The Competing Consumers pattern is a design pattern that can be used in distributed systems where multiple consumers concurrently process messages or events from the same message channel (like a queue or a stream). The goal is to improve system performance, reliability, and scalability.

In an event-driven architecture, events are typically published to a message queue. In a simple scenario, a distributed system might have one consumer that reads and processes these events. However, if the rate of incoming events is high, that single consumer might not be able to keep up.

This is where the Competing Consumers pattern comes in. Instead of having a single consumer, an implementation is made to have multiple consumers, with all of them reading from the same message queue. These consumers are now "competing" in the sense that they are all trying to read and process messages as they arrive.

A typical Competing Consumer implementation works like this:

  1. Each consumer independently reads a message from the queue.

  2. The consumer processes the message. This could involve performing some computation, updating a database, calling an API, etc.

  3. Once the consumer has successfully processed the message, it acknowledges the message to the message queue.

  4. The message is then removed from the queue.

  5. If a consumer fails to process a message (for example, if it crashes), the message is not acknowledged and remains in the queue to be processed by another consumer.

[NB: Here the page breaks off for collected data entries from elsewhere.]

Definition in_i128 (z : Z) : Prop := i128_min ≤ z ≤ i128_max.
Definition in_u64 (z : Z) : Prop := 0 ≤ z ≤ u64_max.

(** [i128::saturating_add] and [i128::saturating_sub]. *)
Definition i128_clamp (z : Z) : Z := Z.max i128_min (Z.min i128_max z).
Definition i128_saturating_add (a b : Z) : Z := i128_clamp (a + b).
Definition i128_saturating_sub (a b : Z) : Z := i128_clamp (a - b).

(** The saturating, checked and wrapping operations of [u64]. *)
Definition u64_saturating_add (a b : Z) : Z := Z.min u64_max (a + b).
Definition u64_saturating_sub (a b : Z) : Z := Z.max 0 (a - b).
Definition u64_saturating_mul (a b : Z) : Z := Z.min u64_max (a * b).
Definition checked_add (a b : Z) : option Z := if a + b <=? u64_max then Some (a + b) else None.
Definition checked_mul (a b : Z) : option Z := if a * b <=? u64_max then Some (a * b) else None.
Definition u64_wrap (z : Z) : Z := z mod 2 ^ 64.

Lemma i128_clamp_in z : in_i128 (i128_clamp z).
Proof. unfold in_i128, i128_clamp, i128_min, i128_max. lia. Qed.

Lemma i128_clamp_id z : in_i128 z → i128_clamp z = z.
Proof. unfold in_i128, i128_clamp. lia. Qed.

Lemma i128_clamp_mono a b : a ≤ b → i128_clamp a ≤ i128_clamp b.
Proof. unfold i128_clamp. lia. Qed.

#[export] Hint Resolve i128_clamp_in : bosn.

(** ** Comparators

    [Ord::cmp], [cmp].[then_with] and [cmp].[reverse] as functions to
    [comparison]; [TotalCmp] is the contract [sort_by] asks of its argument. *)

Class TotalCmp {A} (cmp : A → A → comparison) : Prop := {
  cmp_opp x y : cmp y x = CompOpp (cmp x y);
  cmp_trans x y z : cmp x y ≠ Gt → cmp y z ≠ Gt → cmp x z ≠ Gt
}.

Arguments cmp_opp {A} cmp {_} x y.
Arguments cmp_trans {A} cmp {_} x y z.

Definition cmp_le {A} (cmp : A → A → comparison) (x y : A) : Prop := cmp x y ≠ Gt.

Definition cmp_then {A} (c d : A → A → comparison) (x y : A) : comparison :=
  match c x y with Eq => d x y | o => o end.

Definition cmp_rev {A} (c : A → A → comparison) (x y : A) : comparison := c y x.

Definition cmp_on {A B} (f : A → B) (c : B → B → comparison) (x y : A) : comparison :=
  c (f x) (f y).

Definition bool_cmp (a b : bool) : comparison :=
  match a, b with
  | false, true => Lt | true, false => Gt | _, _ => Eq
  end.

#[global] Instance cmp_le_dec {A} (cmp : A → A → comparison) : RelDecision (cmp_le cmp).
Proof. intros x y. unfold cmp_le. destruct (cmp x y); [left|left|right]; congruence. Defined.

#[global] Typeclasses Opaque cmp_then cmp_rev cmp_on.
#[global] Hint Mode TotalCmp + ! : typeclass_instances.

Section comparators.
Context {A : Type} (cmp : A → A → comparison) `{!TotalCmp cmp}.

Lemma cmp_refl x : cmp x x = Eq.
Proof. pose proof (cmp_opp cmp x x). destruct (cmp x x); simpl in *; congruence. Qed.

Lemma cmp_Gt_Lt x y : cmp x y = Gt ↔ cmp y x = Lt.
Proof. rewrite (cmp_opp cmp x y). destruct (cmp x y); simpl; split; congruence. Qed.

Lemma cmp_Eq_sym x y : cmp x y = Eq → cmp y x = Eq.
Proof. intros H. by rewrite (cmp_opp cmp x y), H. Qed.

Lemma cmp_le_total x y : cmp_le cmp x y ∨ cmp_le cmp y x.
Proof.
  unfold cmp_le. rewrite (cmp_opp cmp x y).
  destruct (cmp x y); simpl; (left; congruence) || (right; congruence).
Qed.

#[global] Instance cmp_le_transitive : Transitive (cmp_le cmp).
Proof. intros x y z. apply cmp_trans, _. Qed.

#[global] Instance cmp_le_reflexive : Reflexive (cmp_le cmp).
Proof. intros x. unfold cmp_le. by rewrite cmp_refl. Qed.

Lemma cmp_le_Lt x y z : cmp x y ≠ Gt → cmp y z = Lt → cmp x z = Lt.
Proof.
  intros Hxy Hyz. destruct (cmp x z) eqn:Hxz; [|done|]; exfalso.
  all: assert (cmp z x ≠ Gt) as Hzx by (rewrite (cmp_opp cmp x z), Hxz; done).
  all: apply (cmp_trans cmp z x y Hzx Hxy); by apply cmp_Gt_Lt.
Qed.

Lemma cmp_Lt_le x y z : cmp x y = Lt → cmp y z ≠ Gt → cmp x z = Lt.
Proof.
  intros Hxy Hyz. destruct (cmp x z) eqn:Hxz; [|done|]; exfalso.
  all: assert (cmp z x ≠ Gt) as Hzx by (rewrite (cmp_opp cmp x z), Hxz; done).
  all: apply (cmp_trans cmp y z x Hyz Hzx); by apply cmp_Gt_Lt.
Qed.

(** Elements equal under the comparator compare alike with a third one. *)
Lemma cmp_Eq_l x y z : cmp x y = Eq → cmp x z = cmp y z.
Proof.
  intros Hxy. assert (Hyx := cmp_Eq_sym _ _ Hxy).
  destruct (cmp y z) eqn:Hyz.
  - destruct (cmp x z) eqn:Hxz; [done| |]; exfalso.
    + rewrite (cmp_le_Lt y x z) in Hyz; congruence.
    + by apply (cmp_trans cmp x y z); congruence.
  - apply (cmp_le_Lt x y z); congruence.
  - apply cmp_Gt_Lt. apply cmp_Gt_Lt in Hyz. apply (cmp_Lt_le z y x); congruence.
Qed.

#[global] Instance cmp_rev_total : TotalCmp (cmp_rev cmp).
Proof.
  split; unfold cmp_rev.
  - intros x y. apply (cmp_opp cmp).
  - intros x y z Hxy Hyz. by apply (cmp_trans cmp z y x).
Qed.

#[global] Instance cmp_then_total (d : A → A → comparison) `{!TotalCmp d} :
  TotalCmp (cmp_then cmp d).
Proof.
  split; unfold cmp_then.
  - intros x y. rewrite (cmp_opp cmp x y), (cmp_opp d x y). by destruct (cmp x y).
  - intros x y z. destruct (cmp x y) eqn:Hxy; [|intros _|done].
    + rewrite (cmp_Eq_l x y z Hxy). destruct (cmp y z); [|done..].
      apply (cmp_trans d).
    + intros Hyz. rewrite (cmp_Lt_le x y z); [done|done|]. by destruct (cmp y z).
Qed.

#[global] Instance cmp_on_total {B} (f : B → A) : TotalCmp (cmp_on f cmp).
Proof.
  split; unfold cmp_on; intros; [apply (cmp_opp cmp)|by eapply (cmp_trans cmp)].
Qed.
End comparators.

Lemma cmp_then_le {A} (c d : A → A → comparison) x y :
  cmp_le (cmp_then c d) x y → cmp_le c x y.
Proof. unfold cmp_le, cmp_then. by destruct (c x y). Qed.

(** [Option]'s derived order: [None] below every [Some]. *)
Definition option_cmp {A} (c : A → A → comparison) (x y : option A) : comparison :=
  match x, y with
  | Some a, Some b => c a b
  | None, Some _ => Lt
  | Some _, None => Gt
  | None, None => Eq
  end.

#[global] Instance option_cmp_total {A} (c : A → A → comparison) `{!TotalCmp c} :
  TotalCmp (option_cmp c).
Proof.
  split.
  - intros [x|] [y|]; simpl; try done. apply (cmp_opp c).
  - intros [x|] [y|] [z|]; simpl; try done. apply (cmp_trans c).
Qed.

#[global] Instance Z_compare_total : TotalCmp Z.compare.
Proof.
  split; [intros; apply Z.compare_antisym|].
  intros x y z. rewrite !Z.compare_le_iff. lia.
Qed.

#[global] Instance bool_cmp_total : TotalCmp bool_cmp.
Proof. by split; intros; repeat (match goal with b : bool |- _ => destruct b end). Qed.

Lemma string_le_cmp s t : String.compare s t ≠ Gt ↔ String.le s t.
Proof.
  unfold String.le, String.leb. destruct (String.compare s t); simpl; split; try done.
Qed.

#[global] Instance string_compare_total : TotalCmp String.compare.
Proof.
  split; [intros; apply String.compare_antisym|].
  intros x y z. rewrite !string_le_cmp. intros. by etrans.
Qed.

Lemma string_compare_Eq s t : String.compare s t = Eq → s = t.
Proof. apply String.compare_eq_iff. Qed.

(** ** [slice::sort_by]

    Rust's [sort_by] is a stable sort: for a total comparator its result is
    determined, so insertion from the right computes the same list. *)

Section sorting.
Context {A : Type} (cmp : A → A → comparison).

Fixpoint insert_by (x : A) (l : list A) : list A :=
  match l with
  | [] => [x]
  | y :: l' => match cmp x y with Gt => y :: insert_by x l' | _ => x :: l end
  end.

Fixpoint sort_by (l : list A) : list A :=
  match l with
  | [] => []
  | x :: l' => insert_by x (sort_by l')
  end.

Lemma insert_by_perm x l : insert_by x l ≡ₚ x :: l.
Proof.
  induction l as [|y l IH]; simpl; [done|].
  destruct (cmp x y); try done. rewrite IH. apply Permutation_swap.
Qed.

Lemma sort_by_perm l : sort_by l ≡ₚ l.
Proof. induction l as [|x l IH]; simpl; [done|]. by rewrite insert_by_perm, IH. Qed.

Lemma elem_of_sort_by x l : x ∈ sort_by l ↔ x ∈ l.
Proof. by rewrite sort_by_perm. Qed.

Lemma length_sort_by l : length (sort_by l) = length l.
Proof. by rewrite sort_by_perm. Qed.

Context `{!TotalCmp cmp}.

Lemma insert_by_sorted x l :
  StronglySorted (cmp_le cmp) l → StronglySorted (cmp_le cmp) (insert_by x l).
Proof.
  induction 1 as [|y l Hl IH Hy]; simpl; [repeat constructor|].
  assert (cmp_le cmp x y → StronglySorted (cmp_le cmp) (x :: y :: l)) as Hcons.
  { intros Hxy. repeat constructor; try done.
    eapply Forall_impl; [exact Hy|]. intros z Hz. by etrans. }
  destruct (cmp x y) eqn:Hxy; [by apply Hcons; unfold cmp_le; rewrite Hxy..|].
  constructor; [done|]. rewrite insert_by_perm. constructor; [|done].
  unfold cmp_le. rewrite (cmp_opp cmp x y), Hxy. done.
Qed.

Lemma sort_by_sorted l : StronglySorted (cmp_le cmp) (sort_by l).
Proof. induction l as [|x l IH]; simpl; [constructor|by apply insert_by_sorted]. Qed.

(** Stability: the elements equal to [z] keep their relative order. *)
Lemma insert_by_stable z x l :
  filter (λ y, cmp y z = Eq) (insert_by x l) =
  filter (λ y, cmp y z = Eq) (x :: l).
Proof.
  induction l as [|y l IH]; simpl; [done|].
  destruct (cmp x y) eqn:Hxy; try done.
  rewrite filter_cons, IH, !filter_cons.
  repeat case_decide; try done.
  exfalso. rewrite (cmp_Eq_l cmp x z y) in Hxy by done.
  rewrite (cmp_Eq_sym cmp y z) in Hxy; done.
Qed.

Lemma sort_by_stable z l :
  filter (λ y, cmp y z = Eq) (sort_by l) = filter (λ y, cmp y z = Eq) l.
Proof.
  induction l as [|x l IH]; simpl; [done|].
  rewrite insert_by_stable, !filter_cons. by rewrite IH.
Qed.

(** Sorting a sorted list changes nothing. *)
Lemma sort_by_id l : StronglySorted (cmp_le cmp) l → sort_by l = l.
Proof.
  induction 1 as [|x l Hl IH Hx]; simpl; [done|]. rewrite IH.
  destruct Hx as [|y l Hxy Hx]; simpl; [done|]. unfold cmp_le in Hxy.
  by destruct (cmp x y).
Qed.
End sorting.

Lemma StronglySorted_weaken {A} (R S : relation A) l :
  (∀ x y, R x y → S x y) → StronglySorted R l → StronglySorted S l.
Proof.
  intros HRS. induction 1 as [|x l Hl IH Hx]; constructor; [done|].
  eapply Forall_impl; [exact Hx|]. auto.
Qed.

(** ** [BTreeMap] iteration: ascending key order *)

Section btree.
Context {K V : Type} `{Countable K} (cmp : K → K → comparison).

Definition btree_iter (m : gmap K V) : list (K * V) :=
  sort_by (cmp_on fst cmp) (map_to_list m).
Definition btree_keys (m : gmap K V) : list K := (btree_iter m).*1.
Definition btree_values (m : gmap K V) : list V := (btree_iter m).*2.

Lemma elem_of_btree_iter (m : gmap K V) k v : (k, v) ∈ btree_iter m ↔ m !! k = Some v.
Proof. unfold btree_iter. by rewrite elem_of_sort_by, elem_of_map_to_list. Qed.

Lemma elem_of_btree_keys (m : gmap K V) k : k ∈ btree_keys m ↔ is_Some (m !! k).
Proof.
  unfold btree_keys. rewrite list_elem_of_fmap. split.
  - intros ([k' v] & -> & Hkv). apply elem_of_btree_iter in Hkv. by exists v.
  - intros [v Hv]. exists (k, v). by rewrite elem_of_btree_iter.
Qed.

Lemma elem_of_btree_values (m : gmap K V) v : v ∈ btree_values m ↔ ∃ k, m !! k = Some v.
Proof.
  unfold btree_values. rewrite list_elem_of_fmap. split.
  - intros ([k v'] & -> & Hkv). exists k. by apply elem_of_btree_iter.
  - intros [k Hv]. exists (k, v). by rewrite elem_of_btree_iter.
Qed.

Lemma NoDup_btree_keys (m : gmap K V) : NoDup (btree_keys m).
Proof.
  unfold btree_keys, btree_iter. rewrite sort_by_perm. apply NoDup_fst_map_to_list.
Qed.

Lemma btree_iter_perm (m : gmap K V) : btree_iter m ≡ₚ map_to_list m.
Proof. apply sort_by_perm. Qed.
End btree.

(** ** Lists *)

Fixpoint sumZ (l : list Z) : Z :=
  match l with [] => 0 | x :: l' => x + sumZ l' end.

Lemma sumZ_app l k : sumZ (l ++ k) = sumZ l + sumZ k.
Proof. induction l as [|x l IH]; simpl; lia. Qed.

#[global] Instance sumZ_proper : Proper ((≡ₚ) ==> (=)) sumZ.
Proof. intros l k HP. induction HP; simpl; lia. Qed.

Lemma sumZ_nonneg l : Forall (λ z, 0 ≤ z) l → 0 ≤ sumZ l.
Proof. induction 1; simpl; lia. Qed.

(** [Iterator::filter] with a boolean predicate, [Iterator::position]. *)
Definition filterb {A} (f : A → bool) (l : list A) : list A := filter (λ x, f x = true) l.

#[global] Arguments filterb : simpl never.

Lemma elem_of_filterb {A} (f : A → bool) l x : x ∈ filterb f l ↔ f x = true ∧ x ∈ l.
Proof. unfold filterb. by rewrite list_elem_of_filter. Qed.

Lemma filterb_nil {A} (f : A → bool) : filterb f [] = [].
Proof. done. Qed.

Lemma filterb_cons {A} (f : A → bool) x l :
  filterb f (x :: l) = if f x then x :: filterb f l else filterb f l.
Proof. unfold filterb. rewrite filter_cons. by destruct (f x). Qed.

Lemma filterb_app {A} (f : A → bool) l k : filterb f (l ++ k) = filterb f l ++ filterb f k.
Proof. apply filter_app. Qed.

#[global] Instance filterb_perm {A} (f : A → bool) : Proper ((≡ₚ) ==> (≡ₚ)) (filterb f).
Proof. intros l k HP. unfold filterb. by rewrite HP. Qed.

(** A list splits into what satisfies a test and what does not. *)
Lemma filterb_split {A} (f : A → bool) l :
  l ≡ₚ filterb f l ++ filterb (λ x, negb (f x)) l.
Proof.
  induction l as [|x l IH]; [done|]. rewrite !filterb_cons.
  destruct (f x); simpl; [by constructor|]. rewrite <-Permutation_middle. by constructor.
Qed.

Lemma NoDup_filterb {A} (f : A → bool) l : NoDup l → NoDup (filterb f l).
Proof. apply NoDup_filter. Qed.

Lemma existsb_false_forall {A} (f : A → bool) l :
  existsb f l = false ↔ Forall (λ x, f x = false) l.
Proof.
  induction l as [|x l IH]; simpl; [split; constructor|].
  rewrite orb_false_iff, IH, Forall_cons. done.
Qed.

Lemma sublist_elem_of {A} (l k : list A) x : sublist l k → x ∈ l → x ∈ k.
Proof. intros Hs Hx. eapply elem_of_submseteq; [exact Hx|by apply sublist_submseteq]. Qed.

Lemma sublist_Forall {A} (P : A → Prop) (l k : list A) : sublist l k → Forall P k → Forall P l.
Proof. rewrite !Forall_forall. eauto using sublist_elem_of. Qed.

(** A sorted list stays sorted when elements are dropped. *)
Lemma sublist_StronglySorted {A} (R : relation A) (l k : list A) :
  sublist l k → StronglySorted R k → StronglySorted R l.
Proof.
  induction 1 as [|x l k Hs IH|x l k Hs IH]; intros Hk; [done| |];
    apply StronglySorted_cons in Hk as [Hx Hk]; [|by apply IH].
  apply StronglySorted_cons. split; [by eapply sublist_Forall|by apply IH].
Qed.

This pattern allows the system to process messages more quickly by distributing the load across multiple consumers. It also improves reliability, as a failure in one consumer doesn't prevent other messages from being processed by other consumers.

However, it does introduce complexity. For example, ensuring that messages are processed in the correct order if that's important for the service. Also, handling a case where two consumers process the same message (for example, if a consumer crashes after processing a message but before acknowledging it).

Durability

Message queues can offer significant advantages in terms of durability, but there can also be potential disadvantages depending on the specific implementation and use case.

Advantages
  • Reliability: Message queues can ensure that messages are not lost in the event of a system failure. Once a message is added to the queue, it remains there until it is successfully processed and acknowledged by a consumer. This can be crucial in systems where data loss is unacceptable.

  • Recovery: In the event of a consumer failure during message processing, the message can be returned to the queue or moved to a dead-letter queue for later retry or analysis. This ensures that messages are not lost due to temporary issues or bugs in the consumer.

Disadvantages
  • Complexity: Implementing durability in a message queue can add complexity to the system. For example, you'll need to handle scenarios like consumer failures and unacknowledged messages. This can make the system harder to design, implement, and maintain.

  • Performance: Durable message queues require persistent storage to ensure that messages are not lost if the queue service fails. Writing to persistent storage can be slower than writing to memory, so this can potentially impact performance. However, many message queue services offer options to balance durability and performance according to your needs.

Delivery Semantics

Message queues generally operate under three types of delivery semantics: at most once, at least once, and exactly once, as described in the above section. These semantics describe how often a message is delivered in the face of failures or network issues.

It's important to note that these are idealized models. In practice, achieving exactly once delivery semantics can be very challenging due to the complexities of distributed systems and network communications.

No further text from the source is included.